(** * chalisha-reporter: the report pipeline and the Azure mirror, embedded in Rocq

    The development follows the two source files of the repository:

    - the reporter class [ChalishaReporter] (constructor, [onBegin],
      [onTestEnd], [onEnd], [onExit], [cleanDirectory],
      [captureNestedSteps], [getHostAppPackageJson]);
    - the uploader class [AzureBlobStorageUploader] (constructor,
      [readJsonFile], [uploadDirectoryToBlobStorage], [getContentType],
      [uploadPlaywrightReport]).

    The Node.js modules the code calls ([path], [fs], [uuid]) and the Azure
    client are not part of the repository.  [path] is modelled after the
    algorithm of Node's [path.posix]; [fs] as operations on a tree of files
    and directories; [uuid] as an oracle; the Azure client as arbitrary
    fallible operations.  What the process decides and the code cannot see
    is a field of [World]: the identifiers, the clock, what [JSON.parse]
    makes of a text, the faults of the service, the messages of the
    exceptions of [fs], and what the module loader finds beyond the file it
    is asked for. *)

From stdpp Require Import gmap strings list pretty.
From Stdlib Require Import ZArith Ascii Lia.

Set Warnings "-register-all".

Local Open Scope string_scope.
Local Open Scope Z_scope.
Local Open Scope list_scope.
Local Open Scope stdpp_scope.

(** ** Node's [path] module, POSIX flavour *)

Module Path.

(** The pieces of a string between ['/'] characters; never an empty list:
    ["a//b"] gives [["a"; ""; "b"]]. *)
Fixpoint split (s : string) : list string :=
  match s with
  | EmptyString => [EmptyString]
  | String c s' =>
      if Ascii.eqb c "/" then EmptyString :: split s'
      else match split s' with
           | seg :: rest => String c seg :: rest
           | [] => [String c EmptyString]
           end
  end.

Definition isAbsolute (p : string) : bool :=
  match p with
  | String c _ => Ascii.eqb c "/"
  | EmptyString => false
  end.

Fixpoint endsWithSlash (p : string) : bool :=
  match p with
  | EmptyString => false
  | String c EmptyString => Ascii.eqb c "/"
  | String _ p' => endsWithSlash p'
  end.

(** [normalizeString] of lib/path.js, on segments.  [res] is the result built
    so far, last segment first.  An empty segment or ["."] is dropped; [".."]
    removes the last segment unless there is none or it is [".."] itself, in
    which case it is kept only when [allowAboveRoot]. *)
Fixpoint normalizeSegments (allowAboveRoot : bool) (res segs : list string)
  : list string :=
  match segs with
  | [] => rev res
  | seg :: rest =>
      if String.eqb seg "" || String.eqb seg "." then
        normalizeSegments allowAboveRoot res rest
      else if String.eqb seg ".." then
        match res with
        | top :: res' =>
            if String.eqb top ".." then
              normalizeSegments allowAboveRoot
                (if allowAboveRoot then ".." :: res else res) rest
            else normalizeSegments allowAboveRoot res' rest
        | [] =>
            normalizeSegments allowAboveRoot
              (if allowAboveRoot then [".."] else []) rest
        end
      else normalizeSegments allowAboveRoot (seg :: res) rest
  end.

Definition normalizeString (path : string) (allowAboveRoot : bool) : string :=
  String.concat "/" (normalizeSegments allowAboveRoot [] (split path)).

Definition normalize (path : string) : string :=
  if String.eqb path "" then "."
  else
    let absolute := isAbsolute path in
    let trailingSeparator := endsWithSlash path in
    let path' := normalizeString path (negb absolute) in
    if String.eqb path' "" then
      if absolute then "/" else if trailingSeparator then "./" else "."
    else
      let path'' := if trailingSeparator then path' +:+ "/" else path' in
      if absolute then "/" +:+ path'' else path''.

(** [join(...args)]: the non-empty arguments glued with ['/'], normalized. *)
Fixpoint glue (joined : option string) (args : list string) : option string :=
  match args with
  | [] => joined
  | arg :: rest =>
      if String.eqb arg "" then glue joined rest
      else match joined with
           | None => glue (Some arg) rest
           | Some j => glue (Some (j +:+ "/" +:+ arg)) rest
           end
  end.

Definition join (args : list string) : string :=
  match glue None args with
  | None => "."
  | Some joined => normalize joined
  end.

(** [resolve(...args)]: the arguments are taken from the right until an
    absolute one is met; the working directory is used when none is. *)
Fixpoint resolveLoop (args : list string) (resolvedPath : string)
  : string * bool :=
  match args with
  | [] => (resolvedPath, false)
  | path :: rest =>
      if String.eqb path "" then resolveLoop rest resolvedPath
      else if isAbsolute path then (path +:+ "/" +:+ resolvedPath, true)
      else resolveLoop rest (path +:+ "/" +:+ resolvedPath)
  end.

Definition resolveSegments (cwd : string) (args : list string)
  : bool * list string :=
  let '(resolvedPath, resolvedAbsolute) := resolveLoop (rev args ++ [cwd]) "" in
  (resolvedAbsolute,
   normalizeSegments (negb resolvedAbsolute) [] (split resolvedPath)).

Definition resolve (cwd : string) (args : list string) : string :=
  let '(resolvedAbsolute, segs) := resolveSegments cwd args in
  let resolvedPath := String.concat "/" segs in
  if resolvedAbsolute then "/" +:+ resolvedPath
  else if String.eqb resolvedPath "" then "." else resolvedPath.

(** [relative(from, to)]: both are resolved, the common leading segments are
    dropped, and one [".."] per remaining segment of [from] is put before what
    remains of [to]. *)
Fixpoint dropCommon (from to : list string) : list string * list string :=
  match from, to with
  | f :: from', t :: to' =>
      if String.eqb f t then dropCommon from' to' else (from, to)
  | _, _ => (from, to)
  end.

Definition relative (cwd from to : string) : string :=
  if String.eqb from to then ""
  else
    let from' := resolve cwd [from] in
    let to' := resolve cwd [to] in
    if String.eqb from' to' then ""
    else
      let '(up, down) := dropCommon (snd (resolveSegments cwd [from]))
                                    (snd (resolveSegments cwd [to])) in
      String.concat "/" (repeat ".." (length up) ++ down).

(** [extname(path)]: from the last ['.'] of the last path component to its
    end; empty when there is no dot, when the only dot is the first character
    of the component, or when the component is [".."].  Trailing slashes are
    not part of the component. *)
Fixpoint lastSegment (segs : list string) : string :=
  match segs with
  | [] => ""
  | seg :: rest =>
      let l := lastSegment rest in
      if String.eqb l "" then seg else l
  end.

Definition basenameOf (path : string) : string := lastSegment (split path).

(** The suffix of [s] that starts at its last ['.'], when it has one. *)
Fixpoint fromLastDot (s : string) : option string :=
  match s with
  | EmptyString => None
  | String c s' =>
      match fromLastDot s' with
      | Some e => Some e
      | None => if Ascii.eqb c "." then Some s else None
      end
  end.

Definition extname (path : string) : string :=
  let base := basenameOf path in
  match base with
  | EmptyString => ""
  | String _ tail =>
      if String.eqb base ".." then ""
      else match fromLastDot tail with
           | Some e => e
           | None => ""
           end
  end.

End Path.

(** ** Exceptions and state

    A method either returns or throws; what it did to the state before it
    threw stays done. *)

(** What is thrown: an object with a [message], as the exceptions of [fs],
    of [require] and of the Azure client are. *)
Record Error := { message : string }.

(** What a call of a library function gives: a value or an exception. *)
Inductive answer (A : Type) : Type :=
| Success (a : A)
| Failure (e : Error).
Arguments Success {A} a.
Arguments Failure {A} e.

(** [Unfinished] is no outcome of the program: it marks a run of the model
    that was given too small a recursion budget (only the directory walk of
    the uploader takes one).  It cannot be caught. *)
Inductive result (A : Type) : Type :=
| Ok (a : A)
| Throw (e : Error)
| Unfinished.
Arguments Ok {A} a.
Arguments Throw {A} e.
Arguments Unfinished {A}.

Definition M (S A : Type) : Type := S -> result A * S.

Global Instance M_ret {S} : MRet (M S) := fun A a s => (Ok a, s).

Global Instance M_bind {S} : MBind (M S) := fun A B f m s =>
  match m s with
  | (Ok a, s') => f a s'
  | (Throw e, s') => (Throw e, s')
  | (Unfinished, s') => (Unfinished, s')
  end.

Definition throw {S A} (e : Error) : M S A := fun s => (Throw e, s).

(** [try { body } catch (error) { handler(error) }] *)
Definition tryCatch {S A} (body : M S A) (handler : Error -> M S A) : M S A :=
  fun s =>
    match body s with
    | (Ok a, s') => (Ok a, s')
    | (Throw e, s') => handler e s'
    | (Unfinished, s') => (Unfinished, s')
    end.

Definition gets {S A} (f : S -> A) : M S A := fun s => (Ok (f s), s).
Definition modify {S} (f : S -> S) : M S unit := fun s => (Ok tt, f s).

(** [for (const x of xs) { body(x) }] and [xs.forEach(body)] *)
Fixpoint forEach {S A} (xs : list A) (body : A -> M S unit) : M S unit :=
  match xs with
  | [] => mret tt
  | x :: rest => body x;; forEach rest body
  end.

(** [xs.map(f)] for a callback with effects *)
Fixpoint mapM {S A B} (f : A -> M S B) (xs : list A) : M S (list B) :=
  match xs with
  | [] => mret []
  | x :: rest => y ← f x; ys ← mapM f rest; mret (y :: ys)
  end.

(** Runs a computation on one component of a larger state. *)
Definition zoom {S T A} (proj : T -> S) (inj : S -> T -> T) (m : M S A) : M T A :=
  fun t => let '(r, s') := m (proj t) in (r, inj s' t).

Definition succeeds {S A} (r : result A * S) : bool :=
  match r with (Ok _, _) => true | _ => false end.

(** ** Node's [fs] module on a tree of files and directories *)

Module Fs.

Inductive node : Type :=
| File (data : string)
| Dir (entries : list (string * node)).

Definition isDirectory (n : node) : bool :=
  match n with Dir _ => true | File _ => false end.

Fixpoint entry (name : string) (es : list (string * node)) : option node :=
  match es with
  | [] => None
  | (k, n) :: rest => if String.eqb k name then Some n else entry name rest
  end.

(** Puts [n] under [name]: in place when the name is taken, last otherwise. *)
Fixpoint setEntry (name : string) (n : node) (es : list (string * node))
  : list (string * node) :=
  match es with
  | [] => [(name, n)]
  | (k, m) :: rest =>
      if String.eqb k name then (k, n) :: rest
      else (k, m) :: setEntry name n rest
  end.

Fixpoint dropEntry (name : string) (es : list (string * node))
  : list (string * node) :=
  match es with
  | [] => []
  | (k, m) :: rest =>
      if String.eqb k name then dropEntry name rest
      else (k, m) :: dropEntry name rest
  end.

# Prompt
Starting at the line above that contains "is a field of", repeat each line exactly up to and including the line that contains "so far, last", and stop there.

# Answer to the problem
    is a field of [World]: the identifiers, the clock, what [JSON.parse]
    makes of a text, the faults of the service, the messages of the
    exceptions of [fs], and what the module loader finds beyond the file it
    is asked for. *)

From stdpp Require Import gmap strings list pretty.
From Stdlib Require Import ZArith Ascii Lia.

Set Warnings "-register-all".

Local Open Scope string_scope.
Local Open Scope Z_scope.
Local Open Scope list_scope.
Local Open Scope stdpp_scope.

(** ** Node's [path] module, POSIX flavour *)

Module Path.

(** The pieces of a string between ['/'] characters; never an empty list:
    ["a//b"] gives [["a"; ""; "b"]]. *)
Fixpoint split (s : string) : list string :=
  match s with
  | EmptyString => [EmptyString]
  | String c s' =>
      if Ascii.eqb c "/" then EmptyString :: split s'
      else match split s' with
           | seg :: rest => String c seg :: rest
           | [] => [String c EmptyString]
           end
  end.

Definition isAbsolute (p : string) : bool :=
  match p with
  | String c _ => Ascii.eqb c "/"
  | EmptyString => false
  end.

Fixpoint endsWithSlash (p : string) : bool :=
  match p with
  | EmptyString => false
  | String c EmptyString => Ascii.eqb c "/"
  | String _ p' => endsWithSlash p'
  end.

(** [normalizeString] of lib/path.js, on segments.  [res] is the result built
    so far, last segment first.  An empty segment or ["."] is dropped; [".."]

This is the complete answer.